- _Problem to solve_
Find the line containing "Context (s : radix_tree_root)" in the entries below. Restate it and each line after it, word for word, up to and including the line containing "shift_of s p = 0) ->".
Segment Open
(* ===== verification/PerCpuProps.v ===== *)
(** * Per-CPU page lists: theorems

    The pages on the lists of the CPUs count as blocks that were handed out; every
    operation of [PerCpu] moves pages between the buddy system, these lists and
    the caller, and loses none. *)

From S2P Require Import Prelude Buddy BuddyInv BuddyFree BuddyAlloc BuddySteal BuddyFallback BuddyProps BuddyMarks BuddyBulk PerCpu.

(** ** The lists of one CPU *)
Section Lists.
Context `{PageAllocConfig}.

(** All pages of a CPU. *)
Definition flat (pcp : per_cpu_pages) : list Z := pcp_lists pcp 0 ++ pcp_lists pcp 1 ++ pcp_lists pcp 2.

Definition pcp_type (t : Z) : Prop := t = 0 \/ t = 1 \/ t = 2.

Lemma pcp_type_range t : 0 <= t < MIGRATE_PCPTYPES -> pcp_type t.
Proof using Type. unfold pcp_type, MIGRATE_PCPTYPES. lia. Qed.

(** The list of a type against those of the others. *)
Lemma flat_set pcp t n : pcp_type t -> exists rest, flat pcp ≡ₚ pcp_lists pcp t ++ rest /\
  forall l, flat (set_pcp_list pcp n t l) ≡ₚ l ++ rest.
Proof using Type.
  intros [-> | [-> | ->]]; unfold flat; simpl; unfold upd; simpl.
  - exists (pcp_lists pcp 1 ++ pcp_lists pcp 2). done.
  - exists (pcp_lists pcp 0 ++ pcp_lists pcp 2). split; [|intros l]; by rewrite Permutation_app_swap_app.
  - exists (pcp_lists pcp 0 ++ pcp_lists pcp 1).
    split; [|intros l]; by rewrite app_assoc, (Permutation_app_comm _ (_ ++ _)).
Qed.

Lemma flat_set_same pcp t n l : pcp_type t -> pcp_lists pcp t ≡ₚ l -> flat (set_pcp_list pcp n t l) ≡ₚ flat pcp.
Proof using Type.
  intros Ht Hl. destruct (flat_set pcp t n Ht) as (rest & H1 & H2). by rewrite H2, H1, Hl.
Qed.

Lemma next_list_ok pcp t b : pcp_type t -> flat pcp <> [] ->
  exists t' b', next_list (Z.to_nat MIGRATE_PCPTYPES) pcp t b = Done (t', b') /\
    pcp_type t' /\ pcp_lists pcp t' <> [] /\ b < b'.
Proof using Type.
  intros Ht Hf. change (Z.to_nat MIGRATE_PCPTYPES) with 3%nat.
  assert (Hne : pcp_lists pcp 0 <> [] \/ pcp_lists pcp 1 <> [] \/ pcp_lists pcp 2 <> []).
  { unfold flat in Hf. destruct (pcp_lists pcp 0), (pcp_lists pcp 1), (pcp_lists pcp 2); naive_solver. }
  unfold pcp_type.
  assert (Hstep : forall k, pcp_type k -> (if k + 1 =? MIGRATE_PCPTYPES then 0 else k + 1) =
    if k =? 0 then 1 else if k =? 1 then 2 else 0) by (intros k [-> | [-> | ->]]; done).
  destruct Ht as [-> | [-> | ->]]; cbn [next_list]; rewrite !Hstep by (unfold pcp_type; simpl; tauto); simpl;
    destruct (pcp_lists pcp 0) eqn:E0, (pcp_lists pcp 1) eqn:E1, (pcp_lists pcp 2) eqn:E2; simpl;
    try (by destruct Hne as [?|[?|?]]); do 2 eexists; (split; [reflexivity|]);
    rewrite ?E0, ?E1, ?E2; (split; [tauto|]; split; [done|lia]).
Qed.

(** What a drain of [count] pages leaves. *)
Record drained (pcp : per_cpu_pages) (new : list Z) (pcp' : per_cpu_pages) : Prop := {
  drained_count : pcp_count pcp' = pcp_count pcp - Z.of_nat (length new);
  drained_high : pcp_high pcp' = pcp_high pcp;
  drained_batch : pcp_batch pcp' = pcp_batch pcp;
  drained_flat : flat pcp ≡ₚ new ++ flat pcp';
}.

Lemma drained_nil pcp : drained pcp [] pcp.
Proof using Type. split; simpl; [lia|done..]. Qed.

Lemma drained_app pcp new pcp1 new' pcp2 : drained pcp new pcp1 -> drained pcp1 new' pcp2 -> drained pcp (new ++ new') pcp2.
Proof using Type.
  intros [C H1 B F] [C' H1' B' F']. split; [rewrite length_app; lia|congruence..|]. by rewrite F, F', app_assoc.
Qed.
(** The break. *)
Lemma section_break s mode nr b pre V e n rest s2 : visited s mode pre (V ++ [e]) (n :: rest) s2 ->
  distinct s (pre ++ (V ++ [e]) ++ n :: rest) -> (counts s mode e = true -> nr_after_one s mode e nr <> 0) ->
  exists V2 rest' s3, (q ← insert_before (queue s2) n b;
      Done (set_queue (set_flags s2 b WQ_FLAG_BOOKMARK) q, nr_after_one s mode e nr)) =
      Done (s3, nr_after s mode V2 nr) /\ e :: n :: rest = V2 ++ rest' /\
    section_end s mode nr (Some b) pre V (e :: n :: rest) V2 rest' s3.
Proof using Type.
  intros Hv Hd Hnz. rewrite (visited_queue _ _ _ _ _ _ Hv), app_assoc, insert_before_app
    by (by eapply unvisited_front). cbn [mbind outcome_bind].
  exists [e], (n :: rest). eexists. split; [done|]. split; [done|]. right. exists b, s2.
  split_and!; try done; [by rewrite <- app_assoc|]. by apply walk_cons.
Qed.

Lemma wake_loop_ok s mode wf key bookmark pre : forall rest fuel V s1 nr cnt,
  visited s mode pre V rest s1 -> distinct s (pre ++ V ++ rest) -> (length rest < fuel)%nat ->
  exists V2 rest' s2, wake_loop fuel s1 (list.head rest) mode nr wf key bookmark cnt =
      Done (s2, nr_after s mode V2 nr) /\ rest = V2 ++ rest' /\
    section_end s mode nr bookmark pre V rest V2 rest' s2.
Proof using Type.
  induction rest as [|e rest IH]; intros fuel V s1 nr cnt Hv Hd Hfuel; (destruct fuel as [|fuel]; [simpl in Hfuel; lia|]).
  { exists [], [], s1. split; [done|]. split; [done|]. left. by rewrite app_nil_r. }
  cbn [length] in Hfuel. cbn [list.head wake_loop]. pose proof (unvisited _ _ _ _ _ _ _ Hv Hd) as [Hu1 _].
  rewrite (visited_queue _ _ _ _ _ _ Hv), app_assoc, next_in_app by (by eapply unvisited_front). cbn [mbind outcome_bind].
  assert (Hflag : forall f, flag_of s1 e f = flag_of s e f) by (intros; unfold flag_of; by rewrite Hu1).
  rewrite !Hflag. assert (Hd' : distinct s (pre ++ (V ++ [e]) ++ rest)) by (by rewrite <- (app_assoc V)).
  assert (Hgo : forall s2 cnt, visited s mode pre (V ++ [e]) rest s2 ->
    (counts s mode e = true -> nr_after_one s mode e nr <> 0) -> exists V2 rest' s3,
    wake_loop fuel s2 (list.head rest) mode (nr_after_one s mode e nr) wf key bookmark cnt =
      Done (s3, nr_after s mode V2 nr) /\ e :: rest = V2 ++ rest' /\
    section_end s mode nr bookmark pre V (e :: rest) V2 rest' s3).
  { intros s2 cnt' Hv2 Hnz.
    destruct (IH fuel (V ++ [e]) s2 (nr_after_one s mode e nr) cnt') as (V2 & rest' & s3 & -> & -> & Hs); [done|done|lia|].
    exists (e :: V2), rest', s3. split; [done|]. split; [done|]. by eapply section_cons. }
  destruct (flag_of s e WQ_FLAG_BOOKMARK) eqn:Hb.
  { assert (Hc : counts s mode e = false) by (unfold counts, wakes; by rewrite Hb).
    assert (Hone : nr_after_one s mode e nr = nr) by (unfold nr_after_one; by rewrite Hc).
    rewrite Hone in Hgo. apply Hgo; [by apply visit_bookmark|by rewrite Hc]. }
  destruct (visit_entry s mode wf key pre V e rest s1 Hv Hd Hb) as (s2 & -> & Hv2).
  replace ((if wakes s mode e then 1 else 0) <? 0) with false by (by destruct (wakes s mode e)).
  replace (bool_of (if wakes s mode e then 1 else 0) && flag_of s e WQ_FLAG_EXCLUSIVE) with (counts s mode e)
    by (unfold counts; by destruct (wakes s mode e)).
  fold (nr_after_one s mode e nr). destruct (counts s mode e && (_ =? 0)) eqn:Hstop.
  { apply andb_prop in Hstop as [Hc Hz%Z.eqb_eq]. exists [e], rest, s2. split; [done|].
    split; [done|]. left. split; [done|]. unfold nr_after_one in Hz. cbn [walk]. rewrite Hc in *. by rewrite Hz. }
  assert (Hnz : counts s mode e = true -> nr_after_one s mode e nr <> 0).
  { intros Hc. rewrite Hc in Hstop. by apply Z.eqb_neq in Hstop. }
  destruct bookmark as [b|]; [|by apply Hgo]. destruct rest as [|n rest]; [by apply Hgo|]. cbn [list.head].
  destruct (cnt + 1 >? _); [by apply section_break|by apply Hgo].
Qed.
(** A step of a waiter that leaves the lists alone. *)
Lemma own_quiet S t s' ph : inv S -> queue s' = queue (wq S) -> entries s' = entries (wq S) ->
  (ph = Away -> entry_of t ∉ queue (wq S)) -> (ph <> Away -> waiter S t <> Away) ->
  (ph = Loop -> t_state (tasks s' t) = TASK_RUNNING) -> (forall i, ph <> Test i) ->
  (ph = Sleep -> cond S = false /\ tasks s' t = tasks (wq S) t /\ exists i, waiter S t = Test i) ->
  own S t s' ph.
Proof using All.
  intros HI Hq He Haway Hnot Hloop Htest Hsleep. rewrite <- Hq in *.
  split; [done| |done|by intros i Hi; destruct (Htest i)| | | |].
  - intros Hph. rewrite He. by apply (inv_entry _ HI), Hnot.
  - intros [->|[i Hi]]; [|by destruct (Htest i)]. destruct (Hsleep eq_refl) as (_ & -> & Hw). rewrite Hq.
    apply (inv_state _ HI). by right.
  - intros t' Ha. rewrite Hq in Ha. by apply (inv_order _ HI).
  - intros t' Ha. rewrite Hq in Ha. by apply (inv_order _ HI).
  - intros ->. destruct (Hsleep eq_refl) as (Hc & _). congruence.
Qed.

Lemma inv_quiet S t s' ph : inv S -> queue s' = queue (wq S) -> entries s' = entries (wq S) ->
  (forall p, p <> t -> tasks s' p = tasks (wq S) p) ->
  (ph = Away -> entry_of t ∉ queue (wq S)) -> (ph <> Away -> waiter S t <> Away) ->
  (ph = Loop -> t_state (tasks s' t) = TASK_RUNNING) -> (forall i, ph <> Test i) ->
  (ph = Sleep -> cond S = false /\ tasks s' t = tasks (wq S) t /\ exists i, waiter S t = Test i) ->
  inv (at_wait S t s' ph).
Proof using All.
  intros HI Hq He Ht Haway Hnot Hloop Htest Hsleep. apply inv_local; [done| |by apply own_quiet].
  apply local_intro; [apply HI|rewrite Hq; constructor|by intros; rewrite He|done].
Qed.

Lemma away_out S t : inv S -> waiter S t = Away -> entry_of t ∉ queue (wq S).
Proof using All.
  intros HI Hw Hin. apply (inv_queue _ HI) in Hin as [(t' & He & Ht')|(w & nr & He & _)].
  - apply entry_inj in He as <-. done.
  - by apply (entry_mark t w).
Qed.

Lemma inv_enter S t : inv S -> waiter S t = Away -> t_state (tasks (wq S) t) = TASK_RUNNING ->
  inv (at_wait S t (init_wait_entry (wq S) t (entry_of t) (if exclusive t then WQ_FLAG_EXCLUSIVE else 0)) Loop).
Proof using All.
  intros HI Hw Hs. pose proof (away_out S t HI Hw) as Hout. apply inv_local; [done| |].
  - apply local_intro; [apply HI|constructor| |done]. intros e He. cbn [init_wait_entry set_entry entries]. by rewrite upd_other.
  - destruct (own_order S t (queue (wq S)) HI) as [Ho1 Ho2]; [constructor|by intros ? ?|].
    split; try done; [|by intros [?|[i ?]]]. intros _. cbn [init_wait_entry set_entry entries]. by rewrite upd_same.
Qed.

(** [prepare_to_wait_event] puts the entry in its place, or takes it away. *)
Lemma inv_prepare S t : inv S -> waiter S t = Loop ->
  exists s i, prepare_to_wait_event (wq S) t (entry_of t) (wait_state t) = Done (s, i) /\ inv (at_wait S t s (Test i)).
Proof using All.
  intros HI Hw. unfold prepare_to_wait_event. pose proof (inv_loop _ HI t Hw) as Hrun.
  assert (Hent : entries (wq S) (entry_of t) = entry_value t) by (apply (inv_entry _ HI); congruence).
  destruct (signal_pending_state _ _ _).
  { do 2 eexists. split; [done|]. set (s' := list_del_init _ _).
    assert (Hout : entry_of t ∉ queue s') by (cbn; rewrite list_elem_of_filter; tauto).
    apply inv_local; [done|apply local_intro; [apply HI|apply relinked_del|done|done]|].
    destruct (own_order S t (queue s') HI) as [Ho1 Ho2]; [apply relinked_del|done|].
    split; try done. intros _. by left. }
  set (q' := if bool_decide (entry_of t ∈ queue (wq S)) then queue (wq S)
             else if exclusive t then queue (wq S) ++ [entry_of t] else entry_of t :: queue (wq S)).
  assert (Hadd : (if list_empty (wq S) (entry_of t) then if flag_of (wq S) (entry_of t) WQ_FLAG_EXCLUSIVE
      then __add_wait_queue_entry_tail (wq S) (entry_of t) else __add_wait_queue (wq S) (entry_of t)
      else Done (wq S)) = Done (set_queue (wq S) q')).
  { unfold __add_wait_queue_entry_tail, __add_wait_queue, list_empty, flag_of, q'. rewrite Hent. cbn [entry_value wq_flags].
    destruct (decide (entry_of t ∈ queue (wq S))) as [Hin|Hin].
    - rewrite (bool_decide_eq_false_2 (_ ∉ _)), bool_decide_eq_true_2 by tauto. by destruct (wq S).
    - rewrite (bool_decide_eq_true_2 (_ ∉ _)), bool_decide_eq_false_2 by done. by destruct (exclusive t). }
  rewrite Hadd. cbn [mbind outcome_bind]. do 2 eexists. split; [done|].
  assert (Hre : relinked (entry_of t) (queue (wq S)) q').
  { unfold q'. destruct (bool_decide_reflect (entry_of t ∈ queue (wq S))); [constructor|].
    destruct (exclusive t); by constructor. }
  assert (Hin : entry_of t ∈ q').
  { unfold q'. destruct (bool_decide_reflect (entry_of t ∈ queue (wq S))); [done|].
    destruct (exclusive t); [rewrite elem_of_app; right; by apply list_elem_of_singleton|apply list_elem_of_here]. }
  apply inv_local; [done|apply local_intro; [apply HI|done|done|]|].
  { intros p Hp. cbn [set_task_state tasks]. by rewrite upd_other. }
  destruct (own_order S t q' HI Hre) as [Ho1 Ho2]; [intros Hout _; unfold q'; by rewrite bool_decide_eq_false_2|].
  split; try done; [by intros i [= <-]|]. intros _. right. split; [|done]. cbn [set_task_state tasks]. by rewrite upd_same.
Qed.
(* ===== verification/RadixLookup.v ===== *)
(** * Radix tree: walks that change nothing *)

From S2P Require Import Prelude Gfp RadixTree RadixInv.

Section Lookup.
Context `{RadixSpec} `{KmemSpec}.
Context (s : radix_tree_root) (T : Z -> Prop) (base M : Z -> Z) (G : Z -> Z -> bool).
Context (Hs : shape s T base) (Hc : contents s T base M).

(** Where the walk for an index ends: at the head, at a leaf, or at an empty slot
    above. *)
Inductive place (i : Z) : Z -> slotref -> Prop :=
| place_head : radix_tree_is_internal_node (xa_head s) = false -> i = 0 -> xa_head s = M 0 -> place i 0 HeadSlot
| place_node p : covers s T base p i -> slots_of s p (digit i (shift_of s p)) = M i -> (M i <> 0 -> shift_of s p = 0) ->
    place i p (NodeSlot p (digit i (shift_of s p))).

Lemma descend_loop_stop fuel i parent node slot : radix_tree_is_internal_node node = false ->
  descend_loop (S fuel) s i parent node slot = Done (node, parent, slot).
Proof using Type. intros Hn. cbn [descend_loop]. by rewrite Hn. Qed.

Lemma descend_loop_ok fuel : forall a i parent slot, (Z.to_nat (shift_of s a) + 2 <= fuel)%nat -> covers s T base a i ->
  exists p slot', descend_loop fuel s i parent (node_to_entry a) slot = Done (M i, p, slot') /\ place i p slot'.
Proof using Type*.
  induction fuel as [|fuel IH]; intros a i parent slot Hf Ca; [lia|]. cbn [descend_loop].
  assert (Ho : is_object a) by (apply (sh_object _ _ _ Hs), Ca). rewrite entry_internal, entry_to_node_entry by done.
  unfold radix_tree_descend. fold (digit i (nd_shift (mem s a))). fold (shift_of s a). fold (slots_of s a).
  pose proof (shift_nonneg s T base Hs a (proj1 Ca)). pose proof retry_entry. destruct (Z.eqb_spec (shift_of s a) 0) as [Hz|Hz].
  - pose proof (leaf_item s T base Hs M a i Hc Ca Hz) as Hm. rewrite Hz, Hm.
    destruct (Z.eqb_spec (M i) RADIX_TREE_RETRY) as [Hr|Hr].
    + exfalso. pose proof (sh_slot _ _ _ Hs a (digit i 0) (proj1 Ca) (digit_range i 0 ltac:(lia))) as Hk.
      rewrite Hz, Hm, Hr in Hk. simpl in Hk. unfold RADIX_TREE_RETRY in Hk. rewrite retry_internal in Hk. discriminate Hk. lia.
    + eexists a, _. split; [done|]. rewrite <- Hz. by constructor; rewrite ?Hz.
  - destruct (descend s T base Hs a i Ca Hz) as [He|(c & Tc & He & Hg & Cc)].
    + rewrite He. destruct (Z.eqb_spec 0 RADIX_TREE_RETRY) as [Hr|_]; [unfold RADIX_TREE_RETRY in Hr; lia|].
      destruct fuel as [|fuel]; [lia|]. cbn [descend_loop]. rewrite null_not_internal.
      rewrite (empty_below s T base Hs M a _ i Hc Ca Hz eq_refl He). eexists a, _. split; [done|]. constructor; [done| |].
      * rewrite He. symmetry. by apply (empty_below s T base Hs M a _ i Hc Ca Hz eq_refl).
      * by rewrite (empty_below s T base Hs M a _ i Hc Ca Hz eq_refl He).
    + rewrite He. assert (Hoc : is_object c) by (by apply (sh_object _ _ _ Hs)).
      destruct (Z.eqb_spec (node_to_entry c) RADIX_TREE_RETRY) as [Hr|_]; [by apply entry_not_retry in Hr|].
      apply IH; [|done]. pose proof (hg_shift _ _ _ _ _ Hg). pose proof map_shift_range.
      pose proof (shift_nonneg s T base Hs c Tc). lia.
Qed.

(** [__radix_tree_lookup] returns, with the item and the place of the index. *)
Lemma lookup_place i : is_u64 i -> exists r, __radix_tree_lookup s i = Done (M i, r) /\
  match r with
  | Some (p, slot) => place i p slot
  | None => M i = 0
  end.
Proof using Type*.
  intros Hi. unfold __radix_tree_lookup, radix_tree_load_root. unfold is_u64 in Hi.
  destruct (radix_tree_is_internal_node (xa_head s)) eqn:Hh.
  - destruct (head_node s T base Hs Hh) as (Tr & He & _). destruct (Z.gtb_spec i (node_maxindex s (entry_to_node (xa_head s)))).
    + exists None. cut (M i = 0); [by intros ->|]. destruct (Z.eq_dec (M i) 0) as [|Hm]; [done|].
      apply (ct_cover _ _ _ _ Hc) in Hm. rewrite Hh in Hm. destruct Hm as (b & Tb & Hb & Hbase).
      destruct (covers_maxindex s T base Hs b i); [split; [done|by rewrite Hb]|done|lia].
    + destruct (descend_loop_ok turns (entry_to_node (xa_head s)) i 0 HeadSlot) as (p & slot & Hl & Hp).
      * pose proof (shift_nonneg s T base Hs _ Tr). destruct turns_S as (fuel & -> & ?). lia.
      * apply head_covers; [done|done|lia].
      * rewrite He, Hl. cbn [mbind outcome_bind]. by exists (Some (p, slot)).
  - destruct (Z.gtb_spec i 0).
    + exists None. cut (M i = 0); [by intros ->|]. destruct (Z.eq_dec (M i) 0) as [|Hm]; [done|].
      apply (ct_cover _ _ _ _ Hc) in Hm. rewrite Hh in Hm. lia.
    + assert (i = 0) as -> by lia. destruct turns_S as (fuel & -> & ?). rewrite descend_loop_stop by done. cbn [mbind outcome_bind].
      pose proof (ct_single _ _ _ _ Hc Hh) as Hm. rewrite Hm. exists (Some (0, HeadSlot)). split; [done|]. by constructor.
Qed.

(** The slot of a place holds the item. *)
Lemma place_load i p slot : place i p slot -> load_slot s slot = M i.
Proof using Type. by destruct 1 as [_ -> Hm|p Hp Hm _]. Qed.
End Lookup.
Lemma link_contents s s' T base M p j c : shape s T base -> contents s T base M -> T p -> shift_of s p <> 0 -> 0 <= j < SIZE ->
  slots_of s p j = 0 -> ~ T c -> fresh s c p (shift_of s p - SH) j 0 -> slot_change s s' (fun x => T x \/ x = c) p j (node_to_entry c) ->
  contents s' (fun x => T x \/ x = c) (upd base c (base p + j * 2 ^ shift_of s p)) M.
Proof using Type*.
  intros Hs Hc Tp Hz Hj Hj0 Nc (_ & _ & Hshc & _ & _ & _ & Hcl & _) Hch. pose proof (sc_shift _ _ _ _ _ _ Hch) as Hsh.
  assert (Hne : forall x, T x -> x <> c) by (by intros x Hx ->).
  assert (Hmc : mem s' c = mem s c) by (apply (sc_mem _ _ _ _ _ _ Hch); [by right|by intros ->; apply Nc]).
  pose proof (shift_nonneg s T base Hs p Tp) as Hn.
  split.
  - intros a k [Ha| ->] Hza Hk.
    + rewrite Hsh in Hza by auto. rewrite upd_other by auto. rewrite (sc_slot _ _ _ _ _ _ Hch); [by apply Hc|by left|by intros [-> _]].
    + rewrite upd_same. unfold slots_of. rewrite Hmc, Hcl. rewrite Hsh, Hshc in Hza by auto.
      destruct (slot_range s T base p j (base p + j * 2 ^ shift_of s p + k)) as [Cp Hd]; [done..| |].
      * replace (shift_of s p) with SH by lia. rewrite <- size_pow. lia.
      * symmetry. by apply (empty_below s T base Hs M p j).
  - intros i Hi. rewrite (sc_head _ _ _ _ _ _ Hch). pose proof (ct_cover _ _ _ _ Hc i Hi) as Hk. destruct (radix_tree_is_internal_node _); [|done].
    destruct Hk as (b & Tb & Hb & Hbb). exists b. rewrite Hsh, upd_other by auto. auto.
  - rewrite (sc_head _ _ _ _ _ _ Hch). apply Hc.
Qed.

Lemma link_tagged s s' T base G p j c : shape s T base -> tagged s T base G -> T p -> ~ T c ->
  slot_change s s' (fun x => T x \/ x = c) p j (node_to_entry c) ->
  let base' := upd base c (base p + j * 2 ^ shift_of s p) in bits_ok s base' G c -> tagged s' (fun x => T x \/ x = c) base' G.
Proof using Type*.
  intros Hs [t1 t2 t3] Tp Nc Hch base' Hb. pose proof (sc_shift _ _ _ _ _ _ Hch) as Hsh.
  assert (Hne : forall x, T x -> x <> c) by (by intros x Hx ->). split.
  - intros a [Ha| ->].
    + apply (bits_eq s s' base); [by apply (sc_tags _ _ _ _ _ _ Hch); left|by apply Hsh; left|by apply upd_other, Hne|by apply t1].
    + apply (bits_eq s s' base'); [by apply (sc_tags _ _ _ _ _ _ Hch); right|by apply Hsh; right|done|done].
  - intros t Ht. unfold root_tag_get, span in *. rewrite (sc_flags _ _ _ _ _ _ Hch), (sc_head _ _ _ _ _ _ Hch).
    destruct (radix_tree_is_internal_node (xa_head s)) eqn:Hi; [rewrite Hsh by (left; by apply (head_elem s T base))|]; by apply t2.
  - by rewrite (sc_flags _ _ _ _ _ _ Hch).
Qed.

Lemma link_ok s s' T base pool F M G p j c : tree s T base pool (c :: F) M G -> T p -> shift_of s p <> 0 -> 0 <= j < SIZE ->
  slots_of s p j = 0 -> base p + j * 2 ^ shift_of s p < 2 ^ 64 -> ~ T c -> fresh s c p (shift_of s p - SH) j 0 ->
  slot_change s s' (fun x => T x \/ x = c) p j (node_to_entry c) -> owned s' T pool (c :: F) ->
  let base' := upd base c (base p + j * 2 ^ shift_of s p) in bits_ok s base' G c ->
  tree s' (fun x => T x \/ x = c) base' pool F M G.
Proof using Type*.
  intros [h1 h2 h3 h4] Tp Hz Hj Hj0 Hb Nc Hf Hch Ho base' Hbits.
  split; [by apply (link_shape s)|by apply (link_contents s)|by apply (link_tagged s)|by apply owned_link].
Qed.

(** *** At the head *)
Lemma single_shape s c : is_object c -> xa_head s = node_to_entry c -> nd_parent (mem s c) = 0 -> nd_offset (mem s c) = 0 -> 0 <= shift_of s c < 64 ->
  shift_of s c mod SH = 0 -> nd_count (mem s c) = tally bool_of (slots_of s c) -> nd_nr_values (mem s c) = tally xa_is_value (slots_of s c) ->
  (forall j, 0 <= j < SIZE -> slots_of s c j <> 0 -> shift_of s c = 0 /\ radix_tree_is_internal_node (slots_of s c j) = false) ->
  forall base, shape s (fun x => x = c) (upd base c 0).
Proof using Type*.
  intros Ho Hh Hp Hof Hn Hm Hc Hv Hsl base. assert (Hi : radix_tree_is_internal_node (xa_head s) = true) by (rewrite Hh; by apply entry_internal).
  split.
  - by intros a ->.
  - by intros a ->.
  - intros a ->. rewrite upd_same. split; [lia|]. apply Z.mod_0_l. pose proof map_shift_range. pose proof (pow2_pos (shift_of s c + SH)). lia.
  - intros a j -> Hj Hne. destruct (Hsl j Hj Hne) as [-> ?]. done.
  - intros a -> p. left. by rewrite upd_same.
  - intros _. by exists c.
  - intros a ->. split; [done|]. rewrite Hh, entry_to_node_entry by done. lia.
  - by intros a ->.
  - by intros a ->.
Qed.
Segment Closed
- _Result below_
Context (s : radix_tree_root) (T : Z -> Prop) (base M : Z -> Z) (G : Z -> Z -> bool).
Context (Hs : shape s T base) (Hc : contents s T base M).

(** Where the walk for an index ends: at the head, at a leaf, or at an empty slot
    above. *)
Inductive place (i : Z) : Z -> slotref -> Prop :=
| place_head : radix_tree_is_internal_node (xa_head s) = false -> i = 0 -> xa_head s = M 0 -> place i 0 HeadSlot
| place_node p : covers s T base p i -> slots_of s p (digit i (shift_of s p)) = M i -> (M i <> 0 -> shift_of s p = 0) ->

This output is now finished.